▸ **Aim of the exercise**
The answer is to be all of the data below, reproduced exactly.

▸ **Data shown**
Content starts
(* ===== verification/RuntimeLife.v ===== *)
(** * Creation and release of the socket runtime

    [skyuv_socket_runtime_create] and [_release] of
    src/src/socket/socket_internal.c and [socket_server_create] and [_release] of
    src/src/socket/socket_server_compat.c.  The state is the runtime and the list
    of what it holds outside its own structure. *)
From S2P Require Import Prelude SocketId Fifo SocketTypes CommandQueue RuntimeState Entries.
From S2P Require Import Udp Writes Connections Runtime.

(** ** State *)

(** The blocks, the loop and the mutex that a runtime owns; the mutex of its
    queue and its handles are part of the runtime, and the last is the block of
    the server of Skynet. *)
Inductive resource :=
| RuntimeBlock
| SlotsArray
| GenerationsArray
| EventLoop
| SlotsMutex
| ServerBlock.

#[export] Instance resource_eq_dec : EqDecision resource.
Proof. solve_decision. Defined.

Record life := Life {
  li_held : list resource;
  li_runtime : skyuv_socket_runtime;
}.

Definition eta_life (l : life) : life := Life (li_held l) (li_runtime l).
#[export] Instance set_li_held : Setter li_held := ltac:(mk_setter eta_life).
#[export] Instance set_li_runtime : Setter li_runtime := ltac:(mk_setter eta_life).

(** Whether an allocation succeeds, and the results of the initialisations. *)
Class CreateEnv := {
  create_alloc : resource → bool;
  uv_loop_init : Z;
  queue_mutex_init : Z;
  slots_mutex_init : Z;
  uv_async_init : Z;
}.

(** The memory [calloc] returns. *)
Definition zero_runtime : skyuv_socket_runtime :=
  Runtime ∅ ∅ ∅ 0 0 false (CommandQueue false false [] false) [] [] HandleUninit
    (SignalWatcher false HandleUninit) (SignalWatcher false HandleUninit)
    (SignalWatcher false HandleUninit) false false 0 false false 0 false 0 1 [] [] [] [].

Section life.
Context {cfg : SlotConfig} {env : Env} {create : CreateEnv}.
Local Notation L := (M life).

Definition on_runtime {A} (m : R A) : L A := zoom li_runtime (λ s l, l <| li_runtime := s |>) m.

Definition hold (r : resource) : L unit := modify (λ l, l <| li_held ::= cons r |>).

(** [free], [skyuv_mutex_destroy]: of what is held. *)
Definition dispose (r : resource) : L unit := λ l,
  if decide (r ∈ li_held l) then Ret tt (l <| li_held ::= filter (.≠ r) |>) else Fault UseAfterFree.

(** [calloc]: whether it returned a block. *)
Definition calloc (r : resource) : L bool :=
  whenM (create_alloc r) (hold r) ;; mret (create_alloc r).

(** [free] of a pointer that may be NULL. *)
Definition free_if (allocated : bool) (r : resource) : L unit := whenM allocated (dispose r).

(** [uv_loop_close], whose result is ignored: it closes a loop that has no
    handle left, and refuses with UV_EBUSY otherwise. *)
Definition uv_loop_close : L unit :=
  busy ← gets (λ l, bool_decide (rt_entries (li_runtime l) ≠ ∅) ||
                     bool_decide (rt_async (li_runtime l) = HandleActive));
  whenM (negb busy) (dispose EventLoop).

(** [skyuv_socket_command_queue_destroy], with the release of the buffers of the
    commands that are left. *)
Definition destroy_commands : R unit :=
  buffers ← on_queue skyuv_socket_command_queue_destroy;
  modify (λ s, s <| rt_freed ::= λ l, l ++ buffers |>).

(** ** Creation *)

(** The three blocks, given back in the order of every error path. *)
Definition free_blocks : L unit :=
  dispose SlotsArray ;; dispose GenerationsArray ;; dispose RuntimeBlock.

(** [out] and [existing]: the pointer is not NULL, and it points to a runtime.
    The result is the code and whether the pointer was set. *)
Definition skyuv_socket_runtime_create (out existing : bool) : L (Z * bool) :=
  if negb out || existing then mret (SKYUV_ERROR_INVALID_ARGUMENT, false)
  else
    created ← calloc RuntimeBlock;
    if negb created then mret (SKYUV_ERROR_OUT_OF_MEMORY, false)
    else
      on_runtime (modify (λ _, zero_runtime)) ;;
      slots ← calloc SlotsArray;
      generations ← calloc GenerationsArray;
      if negb slots || negb generations then
        free_if slots SlotsArray ;; free_if generations GenerationsArray ;; dispose RuntimeBlock ;;
        mret (SKYUV_ERROR_OUT_OF_MEMORY, false)
      else if negb (uv_loop_init =? 0) then free_blocks ;; mret (SKYUV_ERROR_SYSTEM, false)
      else
        hold EventLoop ;;
        result ← on_runtime (on_queue (skyuv_socket_command_queue_init queue_mutex_init));
        if negb (result =? SKYUV_OK) then uv_loop_close ;; free_blocks ;; mret (result, false)
        else if negb (slots_mutex_init =? SKYUV_OK) then
          on_runtime destroy_commands ;; uv_loop_close ;; free_blocks ;;
          mret (slots_mutex_init, false)
        else
          hold SlotsMutex ;;
          if negb (uv_async_init =? 0) then
            dispose SlotsMutex ;; on_runtime destroy_commands ;; uv_loop_close ;; free_blocks ;;
            mret (SKYUV_ERROR_SYSTEM, false)
          else
            on_runtime (modify (λ s, s <| rt_async := HandleActive |>)) ;;
            on_runtime (modify (λ s, s <| rt_process_shutdown_requested := 0 |>)) ;;
            mret (SKYUV_OK, true).

(** The result: whether there is a server. *)
Definition socket_server_create : L bool :=
  server ← calloc ServerBlock;
  if negb server then mret false
  else
    '(result, _) ← skyuv_socket_runtime_create true false;
    if negb (result =? SKYUV_OK) then dispose ServerBlock ;; mret false else mret true.

(** ** Release *)

(** The body of the loop over the slots. *)
Definition release_slot (slot : Z) : R unit :=
  entry ← gets (λ s, rt_slots s !! slot);
  match entry with
  | None => skip
  | Some p =>
      e ← deref p;
      if e_initialized e && negb (uv_is_closing (entry_handle e)) then
        set_entry_state p SKYUV_SOCKET_STATE_CLOSING ;;
        uv_close_entry p
      else if negb (e_initialized e) then
        modify (λ s, s <| rt_slots ::= delete slot |>) ;;
        free_entry p
      else skip
  end.

(** Everything that is done before the loop is run to its end. *)
Definition close_handles : R unit :=
  forM (counter SKYUV_SOCKET_SLOT_COUNT) release_slot ;;
  h ← gets rt_async;
  whenM (negb (uv_is_closing h)) close_async ;;
  close_process_signals.

(** [while (released->event_head != NULL)]. *)
Fixpoint free_events (events : list skyuv_socket_event) : R unit :=
  match events with
  | [] => modify (λ s, s <| rt_events := [] |>)
  | event :: events => free_buffer (ev_data event) ;; free_events events
  end.

(** What is done after [uv_run] has returned 0. *)
Definition free_runtime : L unit :=
  uv_loop_close ;;
  on_runtime destroy_commands ;;
  events ← gets (λ l, rt_events (li_runtime l));
  on_runtime (free_events events) ;;
  dispose SlotsMutex ;;
  free_blocks.

(** [callbacks] are those that [uv_run(&released->loop, UV_RUN_DEFAULT)] makes
    before it returns 0. *)
Definition skyuv_socket_runtime_release (callbacks : list uv_callback) : L unit :=
  on_runtime close_handles ;;
  on_runtime (forM callbacks run_callback) ;;
  free_runtime.

Definition socket_server_release (callbacks : list uv_callback) : L unit :=
  skyuv_socket_runtime_release callbacks ;;
  dispose ServerBlock.

End life.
Content ends
▸ **Answer section**
(* ===== verification/RuntimeLife.v ===== *)
(** * Creation and release of the socket runtime

    [skyuv_socket_runtime_create] and [_release] of
    src/src/socket/socket_internal.c and [socket_server_create] and [_release] of
    src/src/socket/socket_server_compat.c.  The state is the runtime and the list
    of what it holds outside its own structure. *)
From S2P Require Import Prelude SocketId Fifo SocketTypes CommandQueue RuntimeState Entries.
From S2P Require Import Udp Writes Connections Runtime.

(** ** State *)

(** The blocks, the loop and the mutex that a runtime owns; the mutex of its
    queue and its handles are part of the runtime, and the last is the block of
    the server of Skynet. *)
Inductive resource :=
| RuntimeBlock
| SlotsArray
| GenerationsArray
| EventLoop
| SlotsMutex
| ServerBlock.

#[export] Instance resource_eq_dec : EqDecision resource.
Proof. solve_decision. Defined.

Record life := Life {
  li_held : list resource;
  li_runtime : skyuv_socket_runtime;
}.

Definition eta_life (l : life) : life := Life (li_held l) (li_runtime l).
#[export] Instance set_li_held : Setter li_held := ltac:(mk_setter eta_life).
#[export] Instance set_li_runtime : Setter li_runtime := ltac:(mk_setter eta_life).

(** Whether an allocation succeeds, and the results of the initialisations. *)
Class CreateEnv := {
  create_alloc : resource → bool;
  uv_loop_init : Z;
  queue_mutex_init : Z;
  slots_mutex_init : Z;
  uv_async_init : Z;
}.

(** The memory [calloc] returns. *)
Definition zero_runtime : skyuv_socket_runtime :=
  Runtime ∅ ∅ ∅ 0 0 false (CommandQueue false false [] false) [] [] HandleUninit
    (SignalWatcher false HandleUninit) (SignalWatcher false HandleUninit)
    (SignalWatcher false HandleUninit) false false 0 false false 0 false 0 1 [] [] [] [].

Section life.
Context {cfg : SlotConfig} {env : Env} {create : CreateEnv}.
Local Notation L := (M life).

Definition on_runtime {A} (m : R A) : L A := zoom li_runtime (λ s l, l <| li_runtime := s |>) m.

Definition hold (r : resource) : L unit := modify (λ l, l <| li_held ::= cons r |>).

(** [free], [skyuv_mutex_destroy]: of what is held. *)
Definition dispose (r : resource) : L unit := λ l,
  if decide (r ∈ li_held l) then Ret tt (l <| li_held ::= filter (.≠ r) |>) else Fault UseAfterFree.

(** [calloc]: whether it returned a block. *)
Definition calloc (r : resource) : L bool :=
  whenM (create_alloc r) (hold r) ;; mret (create_alloc r).

(** [free] of a pointer that may be NULL. *)
Definition free_if (allocated : bool) (r : resource) : L unit := whenM allocated (dispose r).

(** [uv_loop_close], whose result is ignored: it closes a loop that has no
    handle left, and refuses with UV_EBUSY otherwise. *)
Definition uv_loop_close : L unit :=
  busy ← gets (λ l, bool_decide (rt_entries (li_runtime l) ≠ ∅) ||
                     bool_decide (rt_async (li_runtime l) = HandleActive));
  whenM (negb busy) (dispose EventLoop).

(** [skyuv_socket_command_queue_destroy], with the release of the buffers of the
    commands that are left. *)
Definition destroy_commands : R unit :=
  buffers ← on_queue skyuv_socket_command_queue_destroy;
  modify (λ s, s <| rt_freed ::= λ l, l ++ buffers |>).

(** ** Creation *)

(** The three blocks, given back in the order of every error path. *)
Definition free_blocks : L unit :=
  dispose SlotsArray ;; dispose GenerationsArray ;; dispose RuntimeBlock.

(** [out] and [existing]: the pointer is not NULL, and it points to a runtime.
    The result is the code and whether the pointer was set. *)
Definition skyuv_socket_runtime_create (out existing : bool) : L (Z * bool) :=
  if negb out || existing then mret (SKYUV_ERROR_INVALID_ARGUMENT, false)
  else
    created ← calloc RuntimeBlock;
    if negb created then mret (SKYUV_ERROR_OUT_OF_MEMORY, false)
    else
      on_runtime (modify (λ _, zero_runtime)) ;;
      slots ← calloc SlotsArray;
      generations ← calloc GenerationsArray;
      if negb slots || negb generations then
        free_if slots SlotsArray ;; free_if generations GenerationsArray ;; dispose RuntimeBlock ;;
        mret (SKYUV_ERROR_OUT_OF_MEMORY, false)
      else if negb (uv_loop_init =? 0) then free_blocks ;; mret (SKYUV_ERROR_SYSTEM, false)
      else
        hold EventLoop ;;
        result ← on_runtime (on_queue (skyuv_socket_command_queue_init queue_mutex_init));
        if negb (result =? SKYUV_OK) then uv_loop_close ;; free_blocks ;; mret (result, false)
        else if negb (slots_mutex_init =? SKYUV_OK) then
          on_runtime destroy_commands ;; uv_loop_close ;; free_blocks ;;
          mret (slots_mutex_init, false)
        else
          hold SlotsMutex ;;
          if negb (uv_async_init =? 0) then
            dispose SlotsMutex ;; on_runtime destroy_commands ;; uv_loop_close ;; free_blocks ;;
            mret (SKYUV_ERROR_SYSTEM, false)
          else
            on_runtime (modify (λ s, s <| rt_async := HandleActive |>)) ;;
            on_runtime (modify (λ s, s <| rt_process_shutdown_requested := 0 |>)) ;;
            mret (SKYUV_OK, true).

(** The result: whether there is a server. *)
Definition socket_server_create : L bool :=
  server ← calloc ServerBlock;
  if negb server then mret false
  else
    '(result, _) ← skyuv_socket_runtime_create true false;
    if negb (result =? SKYUV_OK) then dispose ServerBlock ;; mret false else mret true.

(** ** Release *)

(** The body of the loop over the slots. *)
Definition release_slot (slot : Z) : R unit :=
  entry ← gets (λ s, rt_slots s !! slot);
  match entry with
  | None => skip
  | Some p =>
      e ← deref p;
      if e_initialized e && negb (uv_is_closing (entry_handle e)) then
        set_entry_state p SKYUV_SOCKET_STATE_CLOSING ;;
        uv_close_entry p
      else if negb (e_initialized e) then
        modify (λ s, s <| rt_slots ::= delete slot |>) ;;
        free_entry p
      else skip
  end.

(** Everything that is done before the loop is run to its end. *)
Definition close_handles : R unit :=
  forM (counter SKYUV_SOCKET_SLOT_COUNT) release_slot ;;
  h ← gets rt_async;
  whenM (negb (uv_is_closing h)) close_async ;;
  close_process_signals.

(** [while (released->event_head != NULL)]. *)
Fixpoint free_events (events : list skyuv_socket_event) : R unit :=
  match events with
  | [] => modify (λ s, s <| rt_events := [] |>)
  | event :: events => free_buffer (ev_data event) ;; free_events events
  end.

(** What is done after [uv_run] has returned 0. *)
Definition free_runtime : L unit :=
  uv_loop_close ;;
  on_runtime destroy_commands ;;
  events ← gets (λ l, rt_events (li_runtime l));
  on_runtime (free_events events) ;;
  dispose SlotsMutex ;;
  free_blocks.

(** [callbacks] are those that [uv_run(&released->loop, UV_RUN_DEFAULT)] makes
    before it returns 0. *)
Definition skyuv_socket_runtime_release (callbacks : list uv_callback) : L unit :=
  on_runtime close_handles ;;
  on_runtime (forM callbacks run_callback) ;;
  free_runtime.

Definition socket_server_release (callbacks : list uv_callback) : L unit :=
  skyuv_socket_runtime_release callbacks ;;
  dispose ServerBlock.

End life.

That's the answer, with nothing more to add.